■ Action item: Copy out all lines of the records in which the word "rewrite" appears.

■ Data shown:
----------
(** X15: the fourth cell of a row of the table holds the product name cut
    to its first 20 characters and transcoded, which is also the first 20
    characters of the transcoded name; transcoding what was transcoded
    changes nothing. *)
Theorem celula_produto (row : Venda) :
  nth_error (celulas_de row) 3
  = Some (Cell 40 7 (firstn 20 (safe_txt (produto row))) 1 u"L" false)
  /\ length (firstn 20 (safe_txt (produto row))) <= 20
  /\ (length (produto row) <= 20 ->
      firstn 20 (safe_txt (produto row)) = safe_txt (produto row))
  /\ safe_txt (safe_txt (produto row)) = safe_txt (produto row).
Proof.
  split; [| split; [| split]].
  - unfold celulas_de, enumerate, data. cbn [length seq combine List.map
      nth_error app nth col_widths Nat.eqb].
    unfold Py.slice_to. rewrite safe_txt_firstn. reflexivity.
  - apply firstn_le_length.
  - intros Hlen. apply firstn_all2. rewrite safe_txt_map, length_map. exact Hlen.
  - apply safe_txt_id, latin1_safe_txt.
Qed.

(** ** The KPIs of a frame of sales *)

Section KpiExtras.
Context {R : NumpyRandom}.

Lemma soma_lower (xs : list Z) (b : Z) :
  Forall (fun x => (b <= x)%Z) xs -> (b * Z.of_nat (length xs) <= soma xs)%Z.
Proof.
  induction 1 as [|x xs Hx _ IH]; [unfold soma; cbn; lia |].
  rewrite soma_cons. cbn [length]. lia.
Qed.

(** X17: for a frame that has rows, each sold in a quantity of one or more
    and for a revenue that is not negative, the total quantity is at least
    the number of rows, so the average ticket is the quotient, not the
    fallback, and it is not negative. *)
Theorem kpis_frame_de_vendas (df : list Venda) (g : rng) :
  df <> [] ->
  Forall (fun r => (1 <= quantidade r)%Z /\ (0 <= faturamento r)%Z) df ->
  exists total_faturamento total_qty avg_ticket g',
    dsa_renderiza_cards_kpis df g
    = Some ((total_faturamento, total_qty, avg_ticket), g')
    /\ (Z.of_nat (length df) <= total_qty)%Z
    /\ (0 <= total_faturamento)%Z
    /\ avg_ticket = (reais total_faturamento / inject_Z total_qty)%Q
    /\ (0 <= avg_ticket)%Q.
Proof.
  intros Hne Hrows. unfold dsa_renderiza_cards_kpis.
  set (tf := soma (List.map faturamento df)).
  set (tq := soma (List.map quantidade df)).
  assert (Htq : (Z.of_nat (length df) <= tq)%Z).
  { pose proof (soma_lower (List.map quantidade df) 1) as H.
    rewrite length_map in H. unfold tq.
    etransitivity; [| apply H]; [lia |].
    apply Forall_map. eapply Forall_impl; [exact Hrows |]. cbn beta. tauto. }
  assert (Htf : (0 <= tf)%Z).
  { pose proof (soma_lower (List.map faturamento df) 0) as H. unfold tf.
    etransitivity; [| apply H]; [lia |].
    apply Forall_map. eapply Forall_impl; [exact Hrows |]. cbn beta. tauto. }
  assert (Hpos : (0 < tq)%Z) by (destruct df; [congruence | cbn [length] in Htq; lia]).
  unfold bind, truediv, np_uniform, ret, raise.
  destruct (Z.ltb_spec 0 tq) as [_ | Hle]; [| lia].
  destruct (Z.eqb_spec tq 0) as [H0 | _]; [lia |].
  destruct (uniform _ _ g) as [delta_rev g'].
  eexists _, _, _, _. split; [reflexivity |].
  split; [exact Htq |]. split; [exact Htf |]. split; [reflexivity |].
  unfold reais, Qdiv. apply Qmult_le_0_compat.
  - unfold Qle. cbn. lia.
  - apply Qinv_le_0_compat. unfold Qle. cbn. lia.
Qed.

End KpiExtras.

(** ** Loading the table *)

Lemma zseq_In (n : nat) (lo d : Z) :
  (lo <= d < lo + Z.of_nat n)%Z -> In d (Iso.zseq lo n).
Proof.
  revert lo. induction n as [|n IH]; intros lo Hd; cbn [Iso.zseq]; [lia |].
  destruct (Z.eq_dec lo d) as [-> | Hne]; [left; reflexivity |].
  right. apply IH. lia.
Qed.

Lemma fromisoformat_isoformat (d : Z) :
  (timestamp_min <= d <= timestamp_max)%Z ->
  Iso.fromisoformat (Py.isoformat d) = Some d.
Proof.
  intros Hd.
  assert (Hall : forallb
            (fun d => match Iso.fromisoformat (Py.isoformat d) with
                      | Some d' => (d' =? d)%Z
                      | None => false
                      end)
            (Iso.zseq timestamp_min (Z.to_nat 36525)) = true)
    by (vm_cast_no_check (eq_refl true)).
  assert (Hin : In d (Iso.zseq timestamp_min (Z.to_nat 36525))).
  { apply zseq_In. rewrite Z2Nat.id by lia.
    unfold timestamp_min, timestamp_max in *.
    change (Py.date 2000 1 1) with 730120%Z in *.
    change (Py.date 2099 12 31) with 766644%Z in *. lia. }
  pose proof (proj1 (forallb_forall _ _) Hall d Hin) as Hd'. cbn beta in Hd'.
  destruct (Iso.fromisoformat (Py.isoformat d)) as [d'|]; [| discriminate].
  apply Z.eqb_eq in Hd'. congruence.
Qed.

Definition iso_datetime : PandasDatetime := {|
  to_datetime := Iso.fromisoformat;
  to_datetime_iso := fromisoformat_isoformat
|}.

Section LoadFacts.
Context {R : NumpyRandom} {D : PandasDatetime}.

Lemma gera_rows_blocos (semente start_date : Z) (dias : nat) (g : rng) :
  exists rows g' blocos,
    gera_rows semente start_date dias g = Some (rows, g')
    /\ rows = concat blocos
    /\ Forall2 bloco_do_dia (datas start_date dias) blocos.
Proof.
  rewrite gera_rows_reseeds.
  destruct (returns_for_each_blocos gera_dia
              (fun d bloco => bloco_do_dia d bloco
                 /\ Forall (fun l => In (l_regiao l) regioes
                              /\ In (l_categoria l) categorias /\ na_banda l)
                      bloco)
              (datas start_date dias)
              (fun d _ => returns_gera_dia_bloco d) (seed semente))
    as (rows & g' & Hrun & blocos & -> & Hbl).
  exists (concat blocos), g', blocos.
  split; [exact Hrun |]. split; [reflexivity |].
  eapply Forall2_impl; [exact Hbl |]. cbn beta. tauto.
Qed.

Lemma dsa_init_db_vazia (db : Conn) (g : rng) (rows : list Linha) (g' : rng) :
  select_count (create_table_if_not_exists db) = 0%Z ->
  gera_rows 42 (Py.date 2026 1 1) 180 g = Some (rows, g') ->
  dsa_init_db db g
  = Some (mkConn (Some (executemany (create_table_if_not_exists db) rows)), g').
Proof.
  intros Hz Hrun. unfold dsa_init_db. rewrite Hz. cbn [Z.eqb].
  unfold bind. rewrite Hrun. reflexivity.
Qed.

Lemma dsa_init_db_povoada (db : Conn) (g : rng) :
  select_count (create_table_if_not_exists db) <> 0%Z ->
  dsa_init_db db g = Some (mkConn (Some (create_table_if_not_exists db)), g).
Proof.
  intros Hnz. unfold dsa_init_db.
  destruct (Z.eqb_spec (select_count (create_table_if_not_exists db)) 0);
    [contradiction | reflexivity].
Qed.

Lemma dias_linhas_Forall2 (ds : list Z) (blocos : list (list Linha)) :
  Forall2 bloco_do_dia ds blocos ->
  Forall2 (fun d l => l_date l = Py.isoformat d)
    (dias_linhas ds blocos) (concat blocos).
Proof.
  induction 1 as [|d bloco ds blocos [_ Hd] _ IH]; cbn [dias_linhas concat];
    [constructor |].
  apply Forall2_app; [| exact IH].
  clear -Hd. induction Hd as [|l bloco Hl _ IH]; cbn [length repeat];
    constructor; assumption.
Qed.

Lemma dias_linhas_In (ds : list Z) (blocos : list (list Linha)) (d : Z) :
  Forall2 bloco_do_dia ds blocos ->
  (In d (dias_linhas ds blocos) <-> In d ds).
Proof.
  induction 1 as [|d0 bloco ds blocos [Hlen _] _ IH]; cbn [dias_linhas In];
    [tauto |].
  rewrite in_app_iff, IH. split.
  - intros [Hin | Hin]; [left; symmetry; eapply repeat_spec, Hin | tauto].
  - intros [<- | Hin]; [left | tauto].
    destruct bloco as [|l bloco]; [cbn in Hlen; lia | left; reflexivity].
Qed.

Lemma dias_linhas_sorted (ds : list Z) (blocos : list (list Linha)) :
  Forall2 bloco_do_dia ds blocos ->
  StronglySorted Z.le ds -> StronglySorted Z.le (dias_linhas ds blocos).
Proof.
  intros Hbl. induction Hbl as [|d bloco ds blocos _ Hbl IH];
    intros Hs; cbn [dias_linhas]; [constructor |].
  inversion Hs as [|? ? Hs' Hd]; subst.
  assert (Hrest : Forall (Z.le d) (dias_linhas ds blocos)).
  { apply List.Forall_forall. intros x Hx.
    apply (dias_linhas_In ds blocos x Hbl) in Hx.
    exact (proj1 (List.Forall_forall _ _) Hd x Hx). }
  induction (length bloco) as [|n IHn]; cbn [repeat app]; [apply IH, Hs' |].
  constructor; [exact IHn |].
  apply Forall_app. split; [| exact Hrest].
  apply List.Forall_forall. intros x Hx. apply repeat_spec in Hx. lia.
Qed.

Lemma datas_sorted (start_date : Z) (n : nat) :
  StronglySorted Z.le (datas start_date n).
Proof.
  unfold datas. generalize 0 as k.
  induction n as [|n IH]; intros k; cbn [seq List.map]; constructor;
    [apply IH |].
  apply List.Forall_forall. intros x Hx. apply in_map_iff in Hx.
  destruct Hx as (i & <- & Hi). apply in_seq in Hi. lia.
Qed.

Lemma datas_In (start_date : Z) (n : nat) (d : Z) :
  In d (datas start_date n)
  <-> (start_date <= d < start_date + Z.of_nat n)%Z.
Proof.
  unfold datas. rewrite in_map_iff. split.
  - intros (i & <- & Hi). apply in_seq in Hi. lia.
  - intros Hd. exists (Z.to_nat (d - start_date)). split; [lia |].
    apply in_seq. lia.
Qed.

Lemma le_linhas_zip (ds : list Z) (regs : list (Z * Linha)) :
  Forall2 (fun d p => (timestamp_min <= d <= timestamp_max)%Z
                      /\ l_date (snd p) = Py.isoformat d) ds regs ->
  le_linhas regs = Some (zip_with venda_de ds regs).
Proof.
  induction 1 as [|d p ds regs [Hd Hp] _ IH]; cbn [le_linhas zip_with];
    [reflexivity |].
  unfold le_linha. rewrite Hp, (to_datetime_iso d Hd), IH. reflexivity.
Qed.

Lemma zip_with_date (ds : list Z) (regs : list (Z * Linha)) :
  length ds = length regs ->
  List.map date (zip_with venda_de ds regs) = ds.
Proof.
  revert regs. induction ds as [|d ds IH]; intros [|p regs] Hlen;
    cbn in Hlen |- *; try reflexivity; try discriminate.
  f_equal. apply IH. lia.
Qed.

Lemma zip_with_nth {A B C} (f : A -> B -> C) (xs : list A) (ys : list B)
  (i : nat) (x : A) (y : B) :
  nth_error xs i = Some x -> nth_error ys i = Some y ->
  nth_error (zip_with f xs ys) i = Some (f x y).
Proof.
  revert ys i. induction xs as [|x0 xs IH]; intros [|y0 ys] [|i];
    cbn [nth_error zip_with]; try discriminate.
  - intros [= ->] [= ->]. reflexivity.
  - apply IH.
Qed.

Lemma Forall2_datas_registros (ds : list Z) (novos : list (Z * Linha)) :
  Forall2 (fun d l => l_date l = Py.isoformat d) ds (List.map snd novos) ->
  Forall (fun d => (timestamp_min <= d <= timestamp_max)%Z) ds ->
  Forall2 (fun d p => (timestamp_min <= d <= timestamp_max)%Z
                      /\ l_date (snd p) = Py.isoformat d) ds novos.
Proof.
  revert ds. induction novos as [|p novos IH]; intros ds Hdias Hrange;
    cbn [List.map] in Hdias; inversion Hdias; subst; constructor.
  - inversion Hrange; subst. split; assumption.
  - inversion Hrange; subst. apply IH; assumption.
Qed.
----------
■ Reply to the task:
    unfold Py.slice_to. rewrite safe_txt_firstn. reflexivity.
  - intros Hlen. apply firstn_all2. rewrite safe_txt_map, length_map. exact Hlen.
  rewrite soma_cons. cbn [length]. lia.
    rewrite length_map in H. unfold tq.
  { apply zseq_In. rewrite Z2Nat.id by lia.
  rewrite gera_rows_reseeds.
  intros Hz Hrun. unfold dsa_init_db. rewrite Hz. cbn [Z.eqb].
  unfold bind. rewrite Hrun. reflexivity.
  rewrite in_app_iff, IH. split.
  unfold datas. rewrite in_map_iff. split.
  unfold le_linha. rewrite Hp, (to_datetime_iso d Hd), IH. reflexivity.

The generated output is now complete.